Seropositivo, el rápido deterioro de la enfermedad sirvió de argumento para
pedir un indulto que hubo que pelear con firmeza. El juez se mostraba reacio a tramitarlo
y a dar crédito a los informes médicos que declaraban a Miguel enfermo terminal.
Cuando al fin se supo su concesión, lo celebró con un grito a pleno pulmón, que
resonó como un estruendo en los juzgados y casi le cuesta el desacato ante el
tribunal. Nunca un caso le daría menos dinero, y sin embargo más satisfacción
personal.
El equipo médico
que atendió y estabilizó a Miguel, doctores y enfermeras, esperan en la primera
fila. Muestran con una sonrisa pícara la bolsita con el arroz, que desean tirar
a los novios una vez que termine la ceremonia. No tardaron en encariñarse con
Miguel y su novia. Les faltó tiempo para decir si a ser testigos de una
ceremonia que viven con ilusión, con alegría sincera.
Matilde
sonríe a todos. Hoy parece quedar todo atrás. Hoy ven su fin esos años tan
duros salpicados de droga, cárcel y enfermedad. Cuando ya no lo creía posible, llegó
el perdón. Era una nueva oportunidad. Después de cinco años de prisión tras aquél
robo absurdo que terminó con un guardia jurado inválido tras ser empujado y
caer por unas escaleras. Condenó a Miguel a la falta de libertad y a Matilde a
un mundo de silencio y oscuridad que en forma de depresión hizo de sus días un
largo camino en línea recta, donde nada ni nadie parecían sacarle de su
profundo ensimismamiento. Hasta el día en que supo que Miguel tenía sida y que
la enfermedad galopaba. Aquel día algo se reactivó en ella, algo hizo como de palanca
en su interior, y ese camino recto y anodino, volvió a tener vueltas y recovecos.

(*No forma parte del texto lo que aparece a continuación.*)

(* ===== verification/Lazy.v ===== *)
(** The reference analysis against the evaluator: an expression evaluated over an
    environment in which only the roots it reads into are resolved gives what it gives over
    one in which everything is.

    [tame] is what the analysis needs of an expression: no literal that reads a root stands
    where it is navigated into or operated on, and [self] stands there only with a field.
    What happens without it is computed at the end. *)
From Stdlib Require Import ZArith Lia Ascii String.
From S2P Require Import Prelude GoStrings Json Paths Numeric Syntax Expr Roots Template Context Resolving.
Import Json Paths Numeric Expr Resolving.
Open Scope string_scope.
Open Scope list_scope.
Open Scope Z_scope.

Module Lazy.

Implicit Types (v w x y : value) (k name : string) (l : list (string * value)) (bound : list string).

(** * Expressions the analysis is right about *)

(** Reads no root but the configuration. *)
Fixpoint closed (n : Node) bound : bool :=
  match n with
  | IntNode _ | FloatNode _ | StringNode _ | BoolNode _ | NullNode => true
  | IdentNode name => Roots.is_bound bound name || String.eqb name "config"
  | MemberNode b _ | IndexNode b _ | UnaryNode _ b => closed b bound
  | KeyNode b k => closed b bound && closed k bound
  | ArrayNode items => forallb (fun i => closed i bound) items
  | ObjectNode fields => forallb (fun '(_, i) => closed i bound) fields
  | CallNode _ args => forallb (fun i => closed i bound) args
  | LambdaNode x i b => closed b (Roots.bindParams bound x i)
  | BinaryNode _ l r => closed l bound && closed r bound
  | CondNode c t f => closed c bound && closed t bound && closed f bound
  end.

Definition is_ident (n : Node) : bool := match n with IdentNode _ => true | _ => false end.

Fixpoint tame (n : Node) bound (thr : bool) : bool :=
  match n with
  | IntNode _ | FloatNode _ | StringNode _ | BoolNode _ | NullNode => true
  | IdentNode name => Roots.is_bound bound name || negb (String.eqb name "self" && thr)
  | MemberNode b _ => is_ident b || tame b bound true
  | IndexNode b _ | UnaryNode _ b => tame b bound true
  | KeyNode b k => tame b bound true && tame k bound true
  | ArrayNode items =>
      forallb (fun i => tame i bound false) items && (negb thr || closed n bound)
  | ObjectNode fields =>
      forallb (fun '(_, i) => tame i bound false) fields && (negb thr || closed n bound)
  | CallNode _ args => forallb (fun i => tame i bound true) args
  | LambdaNode x i b => tame b (Roots.bindParams bound x i) thr
  | BinaryNode _ l r => tame l bound true && tame r bound true
  | CondNode c t f => tame c bound true && tame t bound thr && tame f bound thr
  end.

Section Lazy.
Context `{Apd} (load : string -> option value) (Hflat : flat load).

Definition stands v w : Prop := resolve load v = Some w.

Lemma stands_plain v w : stands v w -> plain w = true.
Proof. by apply resolve_plain. Qed.
Lemma plain_stands w : plain w = true -> stands w w.
Proof. by apply plain_resolve. Qed.

(** [v] as read stands for [w]; where it is read into it is [w]. *)
Definition seen (thr : bool) v w : Prop := stands v w /\ (thr = true -> v = w).

Lemma seen_plain thr w : plain w = true -> seen thr w w.
Proof. split; [by apply plain_stands|done]. Qed.
Lemma seen_weaken thr v w : seen true v w -> seen thr v w.
Proof. intros [Hs He]. split; [done|]. intros _. by apply He. Qed.

(** A computation over the lazy environment and one over the full one. *)
Definition simulates (thr : bool) (r' r : result failure value) : Prop :=
  match r with
  | Ok w => exists v, r' = Ok v /\ seen thr v w
  | Err e => r' = Err e
  end.

Lemma simulates_refl thr r : (forall w, r = Ok w -> plain w = true) -> simulates thr r r.
Proof. destruct r as [w|e]; cbn; [|done]. intros Hp. exists w. split; [done|]. by apply seen_plain, Hp. Qed.

Lemma simulates_ok thr v w : seen thr v w -> simulates thr (Ok v) (Ok w).
Proof. intros Hs. by exists v. Qed.

Lemma simulates_bind thr r' r f g :
  simulates true r' r -> (forall w, r = Ok w -> plain w = true -> simulates thr (f w) (g w)) ->
  simulates thr (r' ≫= f) (r ≫= g).
Proof.
  destruct r as [w|e]; cbn; [|by intros ->]. intros (v & -> & [Hs He]) Hf.
  rewrite (He eq_refl). cbn. apply Hf; [done|]. by eapply stands_plain.
Qed.

(** * What an operation does to plain values *)

Definition keeps_plain (r : result failure value) : Prop := forall w, r = Ok w -> plain w = true.

Lemma decimalResult_plain d : keeps_plain (decimalResult d).
Proof. intros w. unfold decimalResult. repeat case_match; by intros [= <-]. Qed.
Lemma decBinOp_plain op fn x y : keeps_plain (decBinOp op fn x y).
Proof. intros w. unfold decBinOp. repeat case_match; try done. apply decimalResult_plain. Qed.
Lemma bool_plain (b : bool) : keeps_plain (Ok (Bool b)).
Proof. by intros w [= <-]. Qed.

Lemma binaryOps_plain op f x y : binaryOps op = Some f -> keeps_plain (f x y).
Proof.
  unfold binaryOps.
  repeat match goal with |- context [String.eqb op ?s] => destruct (String.eqb op s) end;
    try done; intros [= <-] w.
  1,2: destruct (equalValues x y); cbn; [by intros [= <-]|done].
  1-4: unfold numCmp; case_match; [case_match; by intros [= <-]|done].
  - unfold evalAdd. case_match; [case_match; by intros [= <-]|apply decBinOp_plain].
  - apply decBinOp_plain.
  - apply decBinOp_plain.
  - unfold evalDiv. repeat case_match; try done. apply decimalResult_plain.
  - unfold evalMod. repeat case_match; try done. apply decimalResult_plain.
Qed.

Lemma unaryOps_plain op f x : unaryOps op = Some f -> plain x = true -> keeps_plain (f x).
Proof.
  unfold unaryOps.
  repeat match goal with |- context [String.eqb op ?s] => destruct (String.eqb op s) end;
    try done; intros [= <-] Hp w.
  - unfold evalNot. case_match; try done. by intros [= <-].
  - unfold negateNum. case_match; [|done]. apply decimalResult_plain.
  - unfold requireNum. case_match; [|done]. by intros [= <-].
Qed.

Lemma member_plain x name : plain x = true -> keeps_plain (evalMember x name).
Proof.
  intros Hp w. unfold evalMember. destruct x; cbn; try (by intros [= <-]); try done.
  intros [= <-]. by apply plain_default.
Qed.
Lemma index_plain x i : plain x = true -> keeps_plain (evalIndex x i).
Proof.
  intros Hp w. unfold evalIndex. destruct x; cbn; try (by intros [= <-]); try done.
  intros [= <-]. by apply plain_item.
Qed.
Lemma readKey_plain x (k : value) : plain x = true -> keeps_plain (readKey x k).
Proof.
  intros Hp w. unfold readKey. destruct x; try (by intros [= <-]).
  - destruct k; try done. intros [= <-]. by apply plain_default.
  - repeat case_match; try done; intros [= <-]; [|done]. by apply plain_item.
Qed.
Lemma checkResolved_plain x what : plain x = true -> checkResolved x what = Ok tt.
Proof. by destruct x. Qed.

(** * Environments *)

(** Parameters hold plain values, the same on both sides. *)
Record scoped bound (e' e : env) : Prop := {
  sc_vars : vars e' = vars e;
  sc_plain : plain (Map (vars e)) = true;
  sc_bound : forall k, Roots.is_bound bound k = true <-> is_Some (lookup_key k (vars e)) }.

Lemma lookup_put_key k k' x l : lookup_key k (put_key k' x l) =
  if String.eqb k k' then Some x else lookup_key k l.
Proof.
  induction l as [|[k1 y] l IH]; cbn; [done|].
  destruct (String.eqb_spec k' k1) as [->|Hne]; cbn.
  { by destruct (String.eqb k k1). }
  destruct (String.ltb k' k1); cbn; [done|]. rewrite IH.
  destruct (String.eqb_spec k k1) as [->|]; [|done].
  destruct (String.eqb_spec k1 k'); congruence.
Qed.

Lemma is_bound_bind bound (x i : string) k : Roots.is_bound (Roots.bindParams bound x i) k =
  String.eqb k x || (negb (String.eqb i "") && String.eqb k i) || Roots.is_bound bound k.
Proof.
  unfold Roots.bindParams, Roots.is_bound. destruct (String.eqb i ""); cbn; [by rewrite orb_false_r|].
  destruct (String.eqb k x), (String.eqb k i); done.
Qed.

Lemma scoped_bind bound e' e (x i : string) item n : scoped bound e' e -> plain item = true ->
  scoped (Roots.bindParams bound x i) (bind e' x i item n) (bind e x i item n).
Proof.
  intros [Hv Hp Hb] Hi. unfold bind. split; cbn.
  - by rewrite Hv.
  - destruct (String.eqb i ""); repeat apply plain_put; done.
  - intros k. rewrite is_bound_bind. destruct (String.eqb_spec i "") as [->|Hi'].
    + cbn. rewrite orb_false_r, lookup_put_key.
      destruct (String.eqb k x); cbn; [by split; eauto|apply Hb].
    + cbn. rewrite !lookup_put_key. destruct (String.eqb k i), (String.eqb k x); cbn;
        try (by split; eauto); apply Hb.
Qed.

Lemma lookup_bound bound e' e k : scoped bound e' e -> Roots.is_bound bound k = true ->
  exists v, lookup e' k = Some v /\ lookup e k = Some v /\ plain v = true.
Proof.
  intros [Hv Hp Hb] [v E]%Hb. exists v. unfold lookup. rewrite Hv, E. split; [done|]. split; [done|].
  by eapply plain_lookup.
Qed.
Lemma lookup_free bound e' e k : scoped bound e' e -> Roots.is_bound bound k = false ->
  lookup e' k = lookup_key k (ctx e') /\ lookup e k = lookup_key k (ctx e).
Proof.
  intros [Hv Hp Hb] Hf. unfold lookup. rewrite Hv.
  destruct (lookup_key k (vars e)) eqn:E; [|done].
  by rewrite (proj2 (Hb k)) in Hf by eauto.
Qed.

(** Null on both sides, or maps of which the fields [P] names are read into. *)
Definition opened (P : string -> bool) v w : Prop :=
  v = Null /\ w = Null \/
  exists l l', v = Map l /\ w = Map l' /\ resolve_map load l = Some l' /\
    forall k, P k = true -> default Null (lookup_key k l) = default Null (lookup_key k l').

Lemma opened_stands P v w : opened P v w -> stands v w.
Proof.
  intros [[-> ->]|(l & l' & -> & -> & Hl & _)]; [done|]. unfold stands. by rewrite resolve_Map, Hl.
Qed.

Lemma opened_weaken P Q v w : (forall k, Q k = true -> P k = true) -> opened P v w -> opened Q v w.
Proof. intros HPQ [?|(l & l' & ? & ? & ? & HP)]; [by left|right]. exists l, l'. eauto 6. Qed.

Lemma opened_member P v w k : opened P v w ->
  simulates (P k) (evalMember v k) (evalMember w k).
Proof.
  intros Ho. pose proof (opened_stands _ _ _ Ho) as Hs.
  destruct Ho as [[-> ->]|(l & l' & -> & -> & Hl & HP)]; [by apply simulates_ok, seen_plain|].
  apply simulates_ok. split; [by apply (resolve_default load)|apply HP].
Qed.

Definition names : list string := ["self"; "input"; "error"; "last_error"; "outputs"].

Definition at_both (e' e : Template.ctxData) k (Q : value -> value -> Prop) : Prop :=
  exists v w, lookup_key k e' = Some v /\ lookup_key k e = Some w /\ Q v w.

Lemma at_both_impl e' e k (Q Q' : value -> value -> Prop) :
  at_both e' e k Q -> (forall v w, Q v w -> Q' v w) -> at_both e' e k Q'.
Proof. intros (v & w & ? & ? & ?) HQ. exists v, w. eauto. Qed.

(** The fields of an error namespace, and of self, that hold no reference. *)
Definition error_field (data : bool) k : bool := data || negb (String.eqb k "data").
Definition self_field (previous : bool) k : bool := previous || negb (String.eqb k "previous").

Volvió a tener luz. Y sintió ganas de hablar, de gritar. Matilde recobró energías y volvió de aquel
pozo oscuro en que cayó para luchar por su hijo. Fue así como contactó con la
asociación. Y la rueda empezó a girar. De nuevo.
Hoy esa rueda
les ha traído aquí. A este pequeño jardín de hotel rural. Y mientras esperan a
la novia, Matilde mira al pozo encalado y se sonríe; también a ellos les han
pintado de blanco, piensa, como si con ello se hubiera borrado el pasado, dejando
el camino expedito para mirar hacia delante sin lastres, aunque ese futuro
tenga fecha de caducidad. No importa.
Suena la
marcha nupcial. La novia ya está aquí. Mientras desfila agarrada del brazo de
su padre y todos se levantan de sus asientos y se giran para verla entrar,
Matilde les mira a ellos y ve a la que considera su verdadera familia. No
tienen su sangre, pero nunca renegaron de su hijo ni de ella. Ellos merecen
compartir este momento. Merecen estar aquí.